English denied that, but no hatchets were buried. English wrote a prohibitionist novel titled 1844 or the Power of the S.F., in which he included a character named Marmaduke Hammerhead, the famous author of a poem The Black Crow. It was a clear parody of Poe. After the New York Mirror published a letter in 1846 about Poe by English, Poe sued for libel and won a $200 judgment.

The two highly-strung writers had several other literary confrontations, and the feud did not end with Poe’s death in 1949. English continued to jab at Poe even though he outlived Poe by more than 50 years.
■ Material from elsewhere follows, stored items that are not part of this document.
(** ** The bytes of a block list *)
Definition flat (l : list Node) : list Z := concat (nd_ptr <$> l).
Definition contents (b : ByteArray) : list Z := flat (m_nodes b).
(** The abstract value: what has been written. *)
Definition data (b : ByteArray) : list Z := ztake (m_size b) (contents b).

Definition node_ok (base : Z) (n : Node) : Prop :=
  nd_size n = base ∧ zlen (nd_ptr n) = base ∧ Forall is_byte (nd_ptr n).
Definition cursor (base cap pos : Z) : option nat :=
  if pos <? cap then Some (Z.to_nat (pos / base)) else None.

Record shape (b : ByteArray) : Prop := {
  sh_base : 0 < m_baseSize b;
  sh_cap : m_capacity b = m_baseSize b * zlen (m_nodes b);
  sh_bound : m_capacity b < 2 ^ 63;
  sh_nodes : Forall (node_ok (m_baseSize b)) (m_nodes b);
  sh_root : m_nodes b ≠ []
}.
Record wf (b : ByteArray) : Prop := {
  wf_shape : shape b;
  wf_pos : 0 ≤ m_position b ≤ m_size b;
  wf_size : m_size b ≤ m_capacity b;
  wf_cur : m_cur b = cursor (m_baseSize b) (m_capacity b) (m_position b)
}.

Lemma flat_cons n l : flat (n :: l) = nd_ptr n ++ flat l.
Proof. done. Qed.
Lemma flat_app l k : flat (l ++ k) = flat l ++ flat k.
Proof. unfold flat. by rewrite fmap_app, concat_app. Qed.

Lemma zlen_flat base l : Forall (node_ok base) l → zlen (flat l) = base * zlen l.
Proof.
  induction 1 as [|n l (_ & Hn & _) _ IH]; [unfold zlen; simpl; lia|].
  rewrite flat_cons, zlen_app, zlen_cons, IH. lia.
Qed.

Lemma flat_byte base l : Forall (node_ok base) l → Forall is_byte (flat l).
Proof.
  induction 1 as [|n l (_ & _ & Hb) _ IH]; [constructor|].
  rewrite flat_cons. by apply Forall_app.
Qed.

Lemma flat_slice base l i n p k :
  Forall (node_ok base) l → l !! i = Some n → 0 ≤ p → 0 ≤ k → p + k ≤ base →
  slice (Z.of_nat i * base + p) k (flat l) = slice p k (nd_ptr n).
Proof.
  intros Hl. revert i. induction Hl as [|m l (_ & Hm & _) Hl IH]; intros i Hi Hp Hk Hpk.
  { by rewrite lookup_nil in Hi. }
  rewrite flat_cons. destruct i as [|i]; simpl in Hi.
  - injection Hi as ->. rewrite slice_app_l by lia. f_equal; lia.
  - rewrite slice_app_r by nia. rewrite <-(IH i) by done. f_equal. lia.
Qed.

Lemma flat_splice base l i n p d :
  Forall (node_ok base) l → l !! i = Some n → 0 ≤ p → p + zlen d ≤ base →
  flat (<[i := mkNode (splice p d (nd_ptr n)) (nd_size n)]> l)
  = splice (Z.of_nat i * base + p) d (flat l).
Proof.
  intros Hl. revert i. induction Hl as [|m l (_ & Hm & _) Hl IH]; intros i Hi Hp Hpk.
  { by rewrite lookup_nil in Hi. }
  pose proof (zlen_nonneg d).
  destruct i as [|i]; simpl in Hi |- *; rewrite !flat_cons; cbn [nd_ptr].
  - injection Hi as ->. rewrite splice_app_l by lia. repeat f_equal; lia.
  - rewrite splice_app by nia. f_equal.
    rewrite (IH i Hi Hp Hpk). f_equal. lia.
Qed.

Lemma splice_byte p d l : Forall is_byte d → Forall is_byte l → Forall is_byte (splice p d l).
Proof.
  intros Hd Hl. unfold splice, ztake, zdrop.
  repeat apply Forall_app_2; [by apply Forall_take|done|by apply Forall_drop].
Qed.

Lemma slice_byte p n l : Forall is_byte l → Forall is_byte (slice p n l).
Proof. intros. unfold slice, ztake, zdrop. by apply Forall_take, Forall_drop. Qed.

Lemma node_ok_splice base n p d :
  node_ok base n → Forall is_byte d → 0 ≤ p → p + zlen d ≤ base →
  node_ok base (mkNode (splice p d (nd_ptr n)) (nd_size n)).
Proof.
  intros (H1 & H2 & H3) Hd Hp Hpd. split; [done|]. split; cbn [nd_ptr].
  - rewrite zlen_splice; lia.
  - by apply splice_byte.
Qed.

(** ** The block under an offset *)
Lemma div_index base pos nb : 0 < base → 0 ≤ pos < base * nb → 0 ≤ pos / base < nb.
Proof.
  intros Hb [H1 H2]. split; [by apply Z.div_pos|]. apply Z.div_lt_upper_bound; lia.
Qed.

Lemma block_lookup b i : (i < length (m_nodes b))%nat → shape b →
  ∃ n, m_nodes b !! i = Some n ∧ node_ok (m_baseSize b) n.
Proof.
  intros Hi Hs. destruct (lookup_lt_is_Some_2 _ _ Hi) as [n Hn]. exists n; split; [done|].
  exact (proj1 (Forall_lookup _ _) (sh_nodes b Hs) i n Hn).
Qed.

(** A cursor inside the capacity designates a block, and its in-block offset. *)
Lemma cursor_split base pos : 0 < base → 0 ≤ pos →
  0 ≤ pos mod base < base ∧ pos = Z.of_nat (Z.to_nat (pos / base)) * base + pos mod base.
Proof.
  intros Hb Hp. pose proof (Z.mod_pos_bound pos base Hb). split; [done|].
  rewrite Z2Nat.id by (apply Z.div_pos; lia). pose proof (Z.div_mod pos base). lia.
Qed.

Lemma cursor_lookup b : shape b → 0 ≤ m_position b < m_capacity b →
  m_cur b = cursor (m_baseSize b) (m_capacity b) (m_position b) →
  ∃ i n, m_cur b = Some i ∧ m_nodes b !! i = Some n ∧ node_ok (m_baseSize b) n ∧
    0 ≤ m_position b mod m_baseSize b < m_baseSize b ∧
    m_position b = Z.of_nat i * m_baseSize b + m_position b mod m_baseSize b ∧
    (i < length (m_nodes b))%nat.
Proof.
  intros Hs Hpos Hcur. pose proof (sh_base b Hs). rewrite (sh_cap b Hs) in Hpos.
  destruct (cursor_split (m_baseSize b) (m_position b)) as [Hm Hsplit]; [lia..|].
  pose proof (div_index _ _ _ H Hpos) as Hi.
  destruct (block_lookup b (Z.to_nat (m_position b / m_baseSize b))) as (n & Hn & Hok); [unfold zlen in Hi; lia|done|].
  exists (Z.to_nat (m_position b / m_baseSize b)), n.
  repeat split; try done; try apply Hm; try apply Hok.
  - rewrite Hcur. unfold cursor. rewrite (sh_cap b Hs).
    replace (m_position b <? _) with true by (symmetry; lia). done.
  - by apply lookup_lt_Some in Hn.
Qed.

Lemma idx_bound base i n : 0 < base → (i < n)%nat → Z.of_nat i * base + base ≤ base * Z.of_nat n.
Proof.
  intros Hb Hi. replace (Z.of_nat i * base + base) with (base * (Z.of_nat i + 1)) by lia.
  apply Z.mul_le_mono_nonneg_l; lia.
Qed.
Lemma idx_lt base i n : 0 < base → Z.of_nat i * base < base * Z.of_nat n → (i < n)%nat.
Proof. intros Hb H. rewrite (Z.mul_comm base) in H. apply Z.mul_lt_mono_pos_r in H; lia. Qed.

(** The cursor at the position [k] blocks and [p] bytes from the start. *)
Lemma cursor_inner base cap i p : 0 < base → 0 ≤ p < base →
  Z.of_nat i * base + p < cap → cursor base cap (Z.of_nat i * base + p) = Some i.
Proof.
  intros Hb Hp Hc. unfold cursor. replace (_ <? _) with true by (symmetry; lia).
  rewrite Z.div_add_l, (Z.div_small p) by lia. f_equal. lia.
Qed.

Lemma cursor_next b i : shape b → (i < length (m_nodes b))%nat →
  next_of i b = cursor (m_baseSize b) (m_capacity b) (Z.of_nat (S i) * m_baseSize b).
Proof.
  intros Hs Hi. pose proof (sh_base b Hs). unfold next_of. rewrite (sh_cap b Hs). case_decide.
  - rewrite <-(Z.add_0_r (Z.of_nat (S i) * _)). pose proof (idx_bound (m_baseSize b) (S i) (length (m_nodes b))).
    rewrite cursor_inner; [done|lia|lia|unfold zlen; lia].
  - unfold cursor. replace (_ <? _) with false; [done|]. symmetry. unfold zlen.
    replace (length (m_nodes b)) with (S i) by lia. lia.
Qed.

(** ** The copy loops *)
Record frame (b b' : ByteArray) : Prop := {
  fr_base : m_baseSize b' = m_baseSize b;
  fr_cap : m_capacity b' = m_capacity b;
  fr_endian : m_endian b' = m_endian b;
  fr_len : length (m_nodes b') = length (m_nodes b)
}.

Lemma frame_trans b1 b2 b3 : frame b1 b2 → frame b2 b3 → frame b1 b3.
Proof. intros [] []. split; congruence. Qed.

Lemma advance_done b i : m_cur b = Some i → advance b = Done (set_cur (next_of i b) b) ().
Proof. intros H. unfold advance. by rewrite H. Qed.
Lemma cur_node_done b i n : m_cur b = Some i → m_nodes b !! i = Some n → cur_node b = Done b n.
Proof. intros H1 H2. unfold cur_node, node_of. by rewrite H1, H2. Qed.
Lemma cur_node_null b : m_cur b = None → cur_node b = Undef NullDeref.
Proof. intros H. unfold cur_node, node_of. by rewrite H. Qed.
Lemma mod_base_done b v : m_baseSize b ≠ 0 → mod_base v b = Done b (v mod m_baseSize b).
Proof. intros H. unfold mod_base. apply Z.eqb_neq in H. by rewrite H. Qed.
Lemma block_ok_true n p sz base :
  zlen (nd_ptr n) = base → 0 ≤ p → 0 ≤ sz → p + sz ≤ base → block_ok n p sz = true.
Proof. intros. unfold block_ok. rewrite !andb_true_iff. lia. Qed.

(** The state after [d] was copied into the current block at offset [p]. *)
Definition wrote (i : nat) (n : Node) (p : Z) (d : list Z) (b : ByteArray) : ByteArray :=
  set_nodes (<[i := mkNode (splice p d (nd_ptr n)) (nd_size n)]> (m_nodes b)) b.

Lemma copy_in_done b i n p d :
  m_cur b = Some i → m_nodes b !! i = Some n → node_ok (m_baseSize b) n →
  0 ≤ p → p + zlen d ≤ m_baseSize b → copy_in p d b = Done (wrote i n p d b) ().
Proof.
  intros Hc Hn (_ & Hl & _) Hp Hd. unfold copy_in. rewrite Hc, Hn.
  by rewrite (block_ok_true n p (zlen d) (m_baseSize b)) by (try apply zlen_nonneg; lia).
Qed.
Today we remember Poe and his body of work as being among the best of American literature, and few people know of Thomas Dunn English. His Ben Bolt, which captures the romantic longing of the age, is still sung and recorded. The entire poem follows:

Ben Bolt

Oh don’t you remember sweet Alice, Ben Bolt
Sweet Alice whose hair was so brown
Who wept with delight when you gave her a smile
And trembled with fear at your frown.

In the old church yard in the valley, Ben Bolt
In a corner obscure and alone
They have fitted a slab of granite so gray
And sweet Alice lies under the stone.

Under the hickory tree, Ben Bolt
Which stood at the end of the hill
Together we’ve lain in the noonday shade
And listened to Appleton’s mill.

 The mill wheel has fallen to pieces, Ben Bolt
The rafters have tumbled in
And a quiet that crawls ’round the walls as you gaze
Has followed the olden din.

And don’t you remember the school, Ben Bolt
With the master so cruel and grim
And the shaded nook by the running brook
Where the children went to swim.

Grass grows on the master’s grave, Ben Bolt
The spring of the brook is dry
And of all the boys who were schoolmates then
There are only you and I.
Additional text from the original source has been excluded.